Janson stood stock-still, frozen as he had never been in his life, even as turbulence overtook his mind. His disgust for the casualties of “standard tactical protocol” became absolute, and now paralyzing.
The boy turned from him and scampered up the stairwell, taking the steps two at a time—back up the stairs, back to safety.
Yet his safety was their doom! Recriminations flooded Janson like lava: his two seconds of sentimentality had fatally compromised the mission.
The boy would sound the alarm. By allowing him to live, Janson had signed a death warrant for Peter Novak. For Theo Katsaris. For himself. And quite possibly for the other participants in the mission.
He had made an insupportable, inexcusable, indefensible mistake. He was now, in effect, a murderer, and of far more than one child. His stricken eyes ran from Novak to Katsaris. A man he admired more than any he’d known; another he loved like a son. The mission was over. Sabotaged by an errant force he could never have anticipated: himself.
Now he saw Katsaris streak by, saw Katsaris’s footprints in the blood; the man had taken the shortest route to the stairwell, vaulting over corpses and chairs. The boy had to have been within an arm’s length of the door to the hallway when Katsaris squeezed off a silenced shot to the heart. Even after the muzzle flashed, Katsaris remained in full precision-firing position: a steadying hand to his firing hand, the stance of somebody who could not afford to miss. The stance of a soldier firing at a person who could not return fire, but whose continued survival was itself a dire menace.
Janson’s vision blurred briefly, then focused again, and when it did, he saw the child’s lifeless body tumble down the stone stairs, almost somersaulting.
And then it lay on the bottom step, like a rag doll carelessly tossed aside.
When Janson moved a few feet closer, he saw that the boy’s head lay upon the metal tray he once carried so proudly. A saliva bubble had formed at his soft, childish lips.
Janson’s heart pounded slowly, powerfully. He was sickened, at himself and what he had nearly allowed to happen, and at the same time sickened by what needed to have happened. By the waste of it all, the prodigality with the one thing that mattered on this earth, human life. The Derek Collinses of the world would never understand. He remembered why he retired. Decisions like this, he recognized, had to be made. He had no longer wanted to be the one to make them.
Katsaris looked at him with wildly questioning eyes: Why had he frozen? What had come over him?
He felt strangely moved that Katsaris’s expression was one of bewilderment rather than reproach. Katsaris should have been furious at him, as Janson was furious at himself. Only the soldier’s love for his mentor could have modulated outrage into mere astonishment and incredulity.
“We’ve got to get out of here,” Janson said.

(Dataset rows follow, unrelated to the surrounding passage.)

Lemma dispose_then_disconnected (s : State) (now1 now2 : Z) :
  let s' := exec [(now1, DisposeCall); (now2, Disconnected)] s in
  listening s' = false /\ handlers s' = [] /\ messageQueue s' = []
  /\ isProcessing s' = false
  /\ chatHistory s' = chatHistory s /\ tasks s' = tasks s
  /\ length (heap s') = length (heap s).
Proof.
  cbn [exec step]. proj.
  set (s0 := emit [DisconnectUser] (set_disposing true (set_listening false s))).
  destruct (dispose_all_spec (handlers s) s0)
    as ([HL _] & H2 & H3 & H4 & H5 & H6 & H7).
  proj. repeat split; done.
Qed.

(** X6.  [dispose()] of the agent, from the call to the resolution of
    [disconnectUser()]: the agent stops listening, every handler held in
    [this.handlers] is disposed and the others are left as they are,
    [this.handlers] and the queue are emptied and [isProcessing] is reset;
    nothing is written to the channel and no indicator event is sent.  The
    history and the tasks in flight are left untouched. *)
Theorem agent_dispose (s : State) (now1 now2 : Z) :
  let s' := exec [(now1, DisposeCall); (now2, Disconnected)] s in
  listening s' = false /\ handlers s' = [] /\ messageQueue s' = []
  /\ isProcessing s' = false
  /\ chatHistory s' = chatHistory s /\ tasks s' = tasks s
  /\ length (heap s') = length (heap s)
  /\ (forall ref h',
        heap s' !! ref = Some h' ->
        exists h, heap s !! ref = Some h
                  /\ (ref ∈ handlers s -> h' = fst (ResponseHandler.dispose h))
                  /\ (ref ∉ handlers s -> h' = h))
  /\ exists es, trace s' = trace s ++ DisconnectUser :: es
                /\ channel_effects es = [].
Proof.
  cbn [exec step]. proj.
  set (s0 := emit [DisconnectUser] (set_disposing true (set_listening false s))).
  destruct (dispose_all_spec (handlers s) s0)
    as ([HL _] & H2 & H3 & H4 & H5 & H6 & H7).
  destruct (dispose_all_trace (handlers s) s0) as (es & Et & Ec).
  proj. repeat split; try done.
  - intros ref h' Hh. by apply (dispose_all_lookup (handlers s) s0).
  - exists es. rewrite Et. subst s0. proj. by rewrite <- app_assoc.
Qed.

Lemma step_not_listening now ev s :
  listening s = false ->
  listening (step now ev s) = false
  /\ length (tasks (step now ev s)) = length (tasks s).
Proof.
  intros Hl. destruct ev; cbn [step].
  - by rewrite Hl.
  - destruct (dispatch_stop _ _). by proj.
  - destruct (tasks s !! task) as [pc|] eqn:Ht; [|done].
    destruct (resume now pc r s) as [s1 pc1] eqn:E. proj.
    destruct (resume_frame _ _ _ _ _ _ E) as (-> & -> & _).
    by rewrite length_insert.
  - destruct (heap s !! handler); [|done].
    destruct (ResponseHandler.step _ _). unfold handler_effects.
    destruct (existsb _ _); by proj.
  - by proj.
  - destruct (disposing s); [|done]. proj.
    by destruct (dispose_all_spec (handlers s) s) as (_ & -> & -> & _).
Qed.

(** X7.  Once the agent has stopped listening ([dispose()] has been
    called), no inbound message is taken any more, whatever happens next:
    a "message.new" event changes nothing, the agent never listens again
    and no [handleMessage] invocation is added to those in flight. *)
Theorem disposed_agent_takes_no_message (s : State) (evs : list (Z * AEvent)) :
  listening s = false ->
  (forall now e, step now (MessageNew e) s = s)
  /\ listening (exec evs s) = false
  /\ length (tasks (exec evs s)) = length (tasks s).
Proof.
  intros Hl. split; [intros now e; cbn [step]; by rewrite Hl|].
  revert s Hl. induction evs as [|[now ev] evs IH]; intros s Hl; [done|].
  cbn [exec]. destruct (step_not_listening now ev s Hl) as [H1 H2].
  destruct (IH _ H1) as [H3 H4]. split; [done|congruence].
Qed.

Lemma disposed_agent_takes_no_message_witness :
  let s := step 20 DisposeCall example_midstream in
  step 21 (MessageNew (example_event "late")) s = s
  /\ listening (exec [(21, MessageNew (example_event "late"));
                      (22, Disconnected)] s) = false.
Proof.
  intros s.
  destruct (disposed_agent_takes_no_message s
              [(21, MessageNew (example_event "late")); (22, Disconnected)]
              eq_refl) as (H1 & H2 & _).
  exact (conj (H1 21 (example_event "late")) H2).
Defined.
Definition nanmean (xs : list float) : float :=
  if (0 <? nancount xs)%Z then (nansum xs / float_of_Z (nancount xs))%float else nan.

(** [s.mean()] with the default [skipna=True]: [NaN] when no cell counts. *)
Definition Series_mean (s : Series) : result float :=
  match s with
  | Float64 xs => Ok (nanmean xs)
  | Object os => Ok (nanmean (map obj_value os))
  | _ => Raise TypeError
  end.

(** ** pandas DataFrame *)

Record DataFrame : Type := {
  nrows : nat;
  columns : list (string * Series)
}.

(** [len(df)] *)
Definition len (df : DataFrame) : nat := nrows df.

Fixpoint lookup (name : string) (cols : list (string * Series)) : option Series :=
  match cols with
  | [] => None
  | (k, s) :: tl => if String.eqb k name then Some s else lookup name tl
  end.

(** [name in df.columns] *)
Definition contains (df : DataFrame) (name : string) : bool :=
  match lookup name (columns df) with Some _ => true | None => false end.

(** [df[name]] *)
Definition getitem (df : DataFrame) (name : string) : result Series :=
  match lookup name (columns df) with
  | Some s => Ok s
  | None => Raise (KeyError name)
  end.

Fixpoint assign (name : string) (s : Series) (cols : list (string * Series))
  : list (string * Series) :=
  match cols with
  | [] => [(name, s)]
  | (k, old) :: tl =>
      if String.eqb k name then (k, s) :: tl else (k, old) :: assign name s tl
  end.

(** [df[name] = s]: an existing column is replaced in place, a new one is
    appended. *)
Definition setitem (df : DataFrame) (name : string) (s : Series) : DataFrame :=
  {| nrows := nrows df; columns := assign name s (columns df) |}.

Fixpoint remove (name : string) (cols : list (string * Series))
  : list (string * Series) :=
  match cols with
  | [] => []
  | (k, s) :: tl => if String.eqb k name then tl else (k, s) :: remove name tl
  end.

(** [df.drop(columns=names)]: a name that is not a column is a [KeyError]. *)
Fixpoint drop (df : DataFrame) (names : list string) : result DataFrame :=
  match names with
  | [] => Ok df
  | name :: rest =>
      if contains df name
      then drop {| nrows := nrows df; columns := remove name (columns df) |} rest
      else Raise (KeyError name)
  end.

(** ** The parsed GPX document *)

(** [gpxpy]'s objects, as far as [parse_gpx] reads them.  A track point always
    has the attributes [elevation] and [time] ([None] when the file gives
    none), so both [hasattr] tests of the source are true; [latitude] and
    [longitude] are mandatory in the file format.  A timestamp is its
    nanosecond count since the epoch: the timestamps of a document are taken
    to be written with one UTC offset (pandas leaves a column that mixes
    offsets at the dtype [object], where [.dt] raises an
    [AttributeError]). *)
Record GPXTrackPoint : Type := {
  latitude : float;
  longitude : float;
  elevation : option float;
  time : option Z
}.

Record GPXTrackSegment : Type := { points : list GPXTrackPoint }.
Record GPXTrack : Type := { segments : list GPXTrackSegment }.
Record GPX : Type := { tracks : list GPXTrack }.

Katsaris gestured toward the stairs, the egress stipulated in the revised plan.
But Janson had devised those plans, and knew when they would have to be altered for the sake of the mission. “That’s too dangerous now. We’ve got to find another way.”
Would Katsaris trust his judgment any longer? A mission without a commanding officer was a sure route to disaster. He had to demonstrate his mastery of the situation.
“First things first. Let’s get the American,” he told him.
Two minutes later, Katsaris fiddled with the lock of another iron gate as Novak and Janson looked on. The gate opened with a groan.
The flashlight played off matted hair that had once been blond.
“Please don’t hurt me,” the woman whimpered, cowering in her cell. “Please don’t hurt me!”
“We’re just going to take you home,” Theo said, angling the beam so that they could assess her physical condition.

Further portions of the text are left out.